When Saving Money On Groceries Isn’t Necessarily A Good Thing

I’m all for saving money at the grocery store.  We save money in our house by a multi-faceted strategy:

  1. Clip coupons – My wife is great at cutting out coupons and we also use some of the online coupons sites as well
  2. Shop for sales – We will buy things on sale that we need this week, or if it’s not immediately perishable, that we know we will use in future.  If we can combine the sale with a coupon, this is even better
  3. Buy what we can in bulk – We have a Costco membership and some things just make sense for us to buy in bulk: cans of mushroom, parmasean cheese, spaghetti sauce, granola bars and other snacks are all staples from Costco.  The key is to make sure we use everything up.

However, I think there’s cases where saving money on groceries might not always be the best.  How?  Well, if you’re spending excessively and buying things that you don’t need or won’t use.

The trigger for this article was actually a commercial that’s aired a number of times over the past few months for Kroger, a national grocery store with a big presence in our area.  In this commercial, Kroger lauds their low prices (editors note: not so much), and has actual customers talk about their savings.  Most of the customers are believable, but one stands out.

She says: “I save an average of $150 per week shopping at Kroger.”

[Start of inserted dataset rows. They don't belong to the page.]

Example growth_parks_witness :
  ∃ more newCap, pc (tiny_state true [EvTick; EvClose; EvCancel]) = Sending more newCap ∧
    exec EvDone (tiny_state true [EvTick; EvClose; EvCancel]) = None.
Proof.
  destruct (growth_parks tiny (tiny_state true []) (tiny_state true [EvTick]) [EvClose; EvCancel]
    (tiny_state true [EvTick; EvClose; EvCancel]) tiny_ok) as (more & newCap & Hp & _ & _ & _ & Hd).
  - reflexivity.
  - exact (tiny_initial true).
  - reflexivity.
  - intros [?|[?|?%elem_of_nil]%elem_of_cons]%elem_of_cons; done.
  - reflexivity.
  - exists more, newCap. split; [exact Hp|exact Hd].
Defined.

Lemma grown_tiny : grown tiny 1 (tiny_state true grow_and_take).
Proof.
  eapply (grown_other _ _ (tiny_state true [EvAcquire; EvTick; EvSend; EvSend]) _ EvAcquire);
    [|reflexivity..].
  eapply (grown_store _ _ (tiny_state true [EvAcquire; EvTick; EvSend]) _ EvSend);
    [|reflexivity|done].
  eapply (grown_other _ _ (tiny_state true [EvAcquire; EvTick]) _ EvSend); [|reflexivity..].
  eapply (grown_other _ _ (tiny_state true [EvAcquire]) _ EvTick); [|reflexivity..].
  eapply (grown_other _ _ (tiny_state true []) _ EvAcquire); [|reflexivity..].
  apply grown_0, tiny_initial.
Qed.

Example growth_schedule_witness :
  currCapacity (lim (tiny_state true grow_and_take)) = 2%Z ∧
  (96 * IncreaseStep DefaultConfig = MaxCapacity DefaultConfig - InitCapacity DefaultConfig)%Z ∧
  (96 * IncreaseInterval DefaultConfig = 192 * Second)%Z.
Proof.
  split; [|split; reflexivity].
  exact (proj1 (growth_schedule tiny 1 _ tiny_ok grown_tiny)).
Defined.
(* ===== verification/Codec.v ===== *)
(** The codecs of frontend messages ([internal/pkg/codec]) and their selection
    ([internal/pkg/providers/codec.go]).  The encodings themselves are the
    protobuf library's. *)

From S2P Require Import Prelude Env Session Iface.
From Stdlib Require Import Ascii.

(** An [any] value given to a codec: a message, or a value of a Go type that is
    not a [proto.Message]. *)
Inductive anyval : Type :=
  | AMessage (m : Message)
  | AOther (go_type : string).

(** The [Codec] interface; [Unmarshal] gives back its filled second argument. *)
Record Codec : Type := MkCodec {
  Name : string;
  Marshal : anyval → error + bytes;
  Unmarshal : bytes → anyval → error + anyval;
}.

Section Codecs.
Context {PB : Protobuf Message AckPayload PushMessage}.

Definition marshal_type_error (ty : string) : error :=
  EText ("failed to marshal message: invalid message type, expected proto.Message, got " +:+ ty).
Definition unmarshal_type_error (ty : string) : error :=
  EText ("failed to unmarshal message: invalid message type, expected proto.Message, got " +:+ ty).

Definition JSONCodec_Marshal (val : anyval) : error + bytes :=
  match val with
  | AMessage m => protojson_Marshal m
  | AOther ty => inl (marshal_type_error ty)
  end.

Definition JSONCodec_Unmarshal (data : bytes) (val : anyval) : error + anyval :=
  match val with
  | AMessage _ =>
      match protojson_Unmarshal data with inl e => inl e | inr m => inr (AMessage m) end
  | AOther ty => inl (unmarshal_type_error ty)
  end.

Definition NewJSONCodec : Codec := MkCodec "json" JSONCodec_Marshal JSONCodec_Unmarshal.

Definition ProtoCodec_Marshal (val : anyval) : error + bytes :=
  match val with
  | AMessage m => proto_Marshal m
  | AOther ty => inl (marshal_type_error ty)
  end.

Definition ProtoCodec_Unmarshal (data : bytes) (val : anyval) : error + anyval :=
  match val with
  | AMessage _ =>
      match proto_Unmarshal data with inl e => inl e | inr m => inr (AMessage m) end
  | AOther ty => inl (unmarshal_type_error ty)
  end.

Definition NewProtoCodec : Codec := MkCodec "proto" ProtoCodec_Marshal ProtoCodec_Unmarshal.

(** [newCodec], on the configured [synp.codec.type]. *)
Definition newCodec (type : string) : error + Codec :=
  if String.eqb type "json" then inr NewJSONCodec
  else if String.eqb type "proto" then inr NewProtoCodec
  else inl (EText ("unsupported codec type: " +:+ type +:+ ", expected 'json' or 'proto'")).

Lemma newCodec_inv type c :
  newCodec type = inr c → Name c = type ∧ (c = NewJSONCodec ∨ c = NewProtoCodec).
Proof.
  unfold newCodec. destruct (String.eqb_spec type "json") as [->|].
  - intros [= <-]. by split; [|left].
  - destruct (String.eqb_spec type "proto") as [->|]; intros [= <-]. by split; [|right].
Qed.

Context {PBS : ProtobufSpec Message AckPayload PushMessage}.

(** Every codec the configuration can select carries the configured name,
    decodes what it encodes back to the same message whatever message it is decoded
    into, and refuses to encode or decode a value that is not a protobuf message. *)
Theorem codec_roundtrip (type : string) (c : Codec) :
  newCodec type = inr c →
  Name c = type ∧
  (∀ m m0 b, Marshal c (AMessage m) = inr b → Unmarshal c b (AMessage m0) = inr (AMessage m)) ∧
  (∀ ty b, (∃ e, Marshal c (AOther ty) = inl e) ∧ (∃ e, Unmarshal c b (AOther ty) = inl e)).
Proof.
  intros (Hn & Hc)%newCodec_inv. split; [done|].
  destruct Hc as [-> | ->]; cbn; (split; [|by eauto]); intros m m0 b Hm.
  - by rewrite (protojson_roundtrip m b Hm).
  - by rewrite (proto_roundtrip m b Hm).
Qed.

End Codecs.

(** ** A concrete encoding for the witnesses

    One character for the command, the id, a colon, the body; an id with a colon
    and an unnamed command do not encode. *)

Definition sim_cmd (c : CommandType) : option Ascii.ascii :=
  match c with
  | COMMAND_TYPE_HEARTBEAT => Some "h"%char
  | COMMAND_TYPE_UPSTREAM => Some "u"%char
  | COMMAND_TYPE_UPSTREAM_ACK => Some "U"%char
  | COMMAND_TYPE_DOWNSTREAM => Some "d"%char
  | COMMAND_TYPE_DOWNSTREAM_ACK => Some "D"%char
  | COMMAND_TYPE_OTHER _ => None
  end.

Definition sim_cmd_of (a : Ascii.ascii) : CommandType :=
  if Ascii.eqb a "h" then COMMAND_TYPE_HEARTBEAT
  else if Ascii.eqb a "u" then COMMAND_TYPE_UPSTREAM
  else if Ascii.eqb a "U" then COMMAND_TYPE_UPSTREAM_ACK
  else if Ascii.eqb a "d" then COMMAND_TYPE_DOWNSTREAM
  else if Ascii.eqb a "D" then COMMAND_TYPE_DOWNSTREAM_ACK
  else COMMAND_TYPE_OTHER 0.

Fixpoint split_colon (s : string) : option (string * string) :=
  match s with
  | EmptyString => None
  | String a s' =>
      if Ascii.eqb a ":" then Some ("", s')
      else match split_colon s' with Some (x, y) => Some (String a x, y) | None => None end
  end.

Lemma split_colon_app x y : no_colon x = true → split_colon (x +:+ ":" +:+ y) = Some (x, y).
Proof.
  unfold no_colon. induction x as [|a x IH]; cbn; [done|].
  intros [Ha Hx]%andb_true_iff. apply negb_true_iff in Ha.
  change (split_colon (String a (x +:+ ":" +:+ y)) = Some (String a x, y)). cbn.
  by rewrite Ha, IH.
Qed.

Definition sim_marshal (m : Message) : error + bytes :=
  match sim_cmd (Cmd m) with
  | Some a =>
      if no_colon (MessageId m) then inr (String a (MessageId m +:+ ":" +:+ Body m))
      else inl (EText "colon")
  | None => inl (EText "command")
  end.

Definition sim_unmarshal (b : bytes) : error + Message :=
  match b with
  | EmptyString => inl (EText "empty")
  | String a s =>
      match split_colon s with
      | Some (x, y) => inr (MkMessage (sim_cmd_of a) x y)
      | None => inl (EText "no colon")
      end
  end.

(** A push message for user [(1, 7)] is the id, a colon, the body. *)
#[export] Instance sim_protobuf : Protobuf Message AckPayload PushMessage := {
  proto_Marshal := sim_marshal;
  proto_Unmarshal := sim_unmarshal;
  protojson_Marshal := sim_marshal;
  protojson_Unmarshal := sim_unmarshal;
  protojson_Marshal_ack a := inr (if Success a then "ok" else "failed: " +:+ ErrorMessage a);
  json_Unmarshal_push b :=
    match split_colon b with
    | Some (x, y) => inr (MkPushMessage x 1 7 y)
    | None => inl (EText "invalid json")
    end;
}.

Lemma sim_roundtrip m b : sim_marshal m = inr b → sim_unmarshal b = inr m.
Proof.
  unfold sim_marshal. destruct m as [c i x]. cbn [Cmd MessageId Body].
  destruct (sim_cmd c) as [a|] eqn:Hc; [|done].
  destruct (no_colon i) eqn:Hi; [|done]. intros [= <-].
  unfold sim_unmarshal. rewrite split_colon_app by done.
  by destruct c; cbn in Hc; simplify_eq.
Qed.

#[export] Instance sim_protobuf_spec : ProtobufSpec Message AckPayload PushMessage.
Proof. split; apply sim_roundtrip. Qed.

Example codec_roundtrip_witness :
  Unmarshal NewProtoCodec "um1:hi" (AOther "string") = inl (unmarshal_type_error "string") ∧
  Unmarshal NewProtoCodec "um1:hi" (AMessage (MkMessage COMMAND_TYPE_HEARTBEAT "" ""))
  = inr (AMessage (MkMessage COMMAND_TYPE_UPSTREAM "m1" "hi")).
Proof.
  split; [reflexivity|].
  destruct (codec_roundtrip "proto" NewProtoCodec eq_refl) as (_ & Hr & _).
  apply (Hr (MkMessage COMMAND_TYPE_UPSTREAM "m1" "hi")). reflexivity.
Defined.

Sounds great at first, but then you think, how much is she spending to save that much money?

I’ll use our most recent shopping trip to come up with some hypothetical numbers.  We didn’t shop at Kroger, but for the sake of argument, we’ll say that the numbers are within reason for comparison sake.

We spent $55 total.  Our savings, between buying things on sale and using coupons was $25.  Not as great as some people can get, but I think it was still pretty good.

If you multiply those numbers up, in order to save $150, you would have to spend $330.  That’s not $150 off of $330, that’s actually spending $330 after you took your savings.  Every week!

For a weekly grocery bill, that seems outrageous even for someone with a large family.

Those numbers would add up to annual out-of-pocket spending for groceries of $17,160.  To me, if you’re spending $17k and change on groceries in a year, I would have a hard time accepting that you’re really saving a lot.

Unless of course this was the Octomom or Kate Gosselin and I just didn’t recognize the person speaking.  But, somehow I doubt that was the case 🙂

Other great reads

Here are some additional posts I’ve read recently by other great, hard working bloggers.  Give them a read if you have a few minutes:

7 thoughts on “When Saving Money On Groceries Isn’t Necessarily A Good Thing”

  1. Good point. Only bloggers like us that dwell into the calculation would know that we would be spending $17000 a year to save $150 a month. That is insane!

    I also love Costco. Which reminds me, I have to pay them a visit real soon.

  2. You have a good argument. I've often thought the same thing about shopping at Costco. Lately I buy most my groceries at the local grocery store, because I want more variety and less quantity.

    Costco is good for a lot of household items though. You might want to set up Google Alerts for some of those items you buy regularly, and for Costco and local grocery stores. I like to do this to stay on top of good buys.

  3. When I first started using coupons, I figured since I used a coupon it HAD to be a deal. But of course that is not always true, sometimes I bought stuff that I wouldn't normally buy b/c I had coupon and waste it or there would be better deals w/o a coupon!!

  4. These are some great points. You have to have some money set aside in your grocery budget and don't spend over that even if you are getting a great deal. When we first started budgeting we would spend over our budgeted amount for groceries and use the excuse that the sale for meat or whatever was just too good to pass up. We've learned better than that now and don't make that mistake anymore and are financially better off for it.

  5. Thanks for all the comments.

    Terry – I hadn't thought of using Google Alerts for that. I use it for a few miscellaneous things but not shopping related items. I guess my SlickDeals feed normally keeps me busy enough *lol* but I'll have to fiddle around with that.

    Oscar – We have a monthly budget so that we have flexibility within the month to take advantage of great deals. But, yes, it is easy to get carried away on great deals like that only to realize the deal isn't so good when you have a freezer full of stuff that has outlived its edible life.

  6. We had a similar scenario when we first signed up for the UPromise program. With focused willpower, we were able to kick the urge! I think with a razor sharp focus, the same could be said with respect to coupons too.

    Thanks for the mention! Nice site you got here!!!

  7. How true! I recently put myself on a strict grocery diet of no more than $25.00 per week for three months. I have so much stock in my two full sized freezers and 75 feet of shelf space in my basement that I am literally running out of room and know that adding to my stock will result in food going bad or needing to be given away.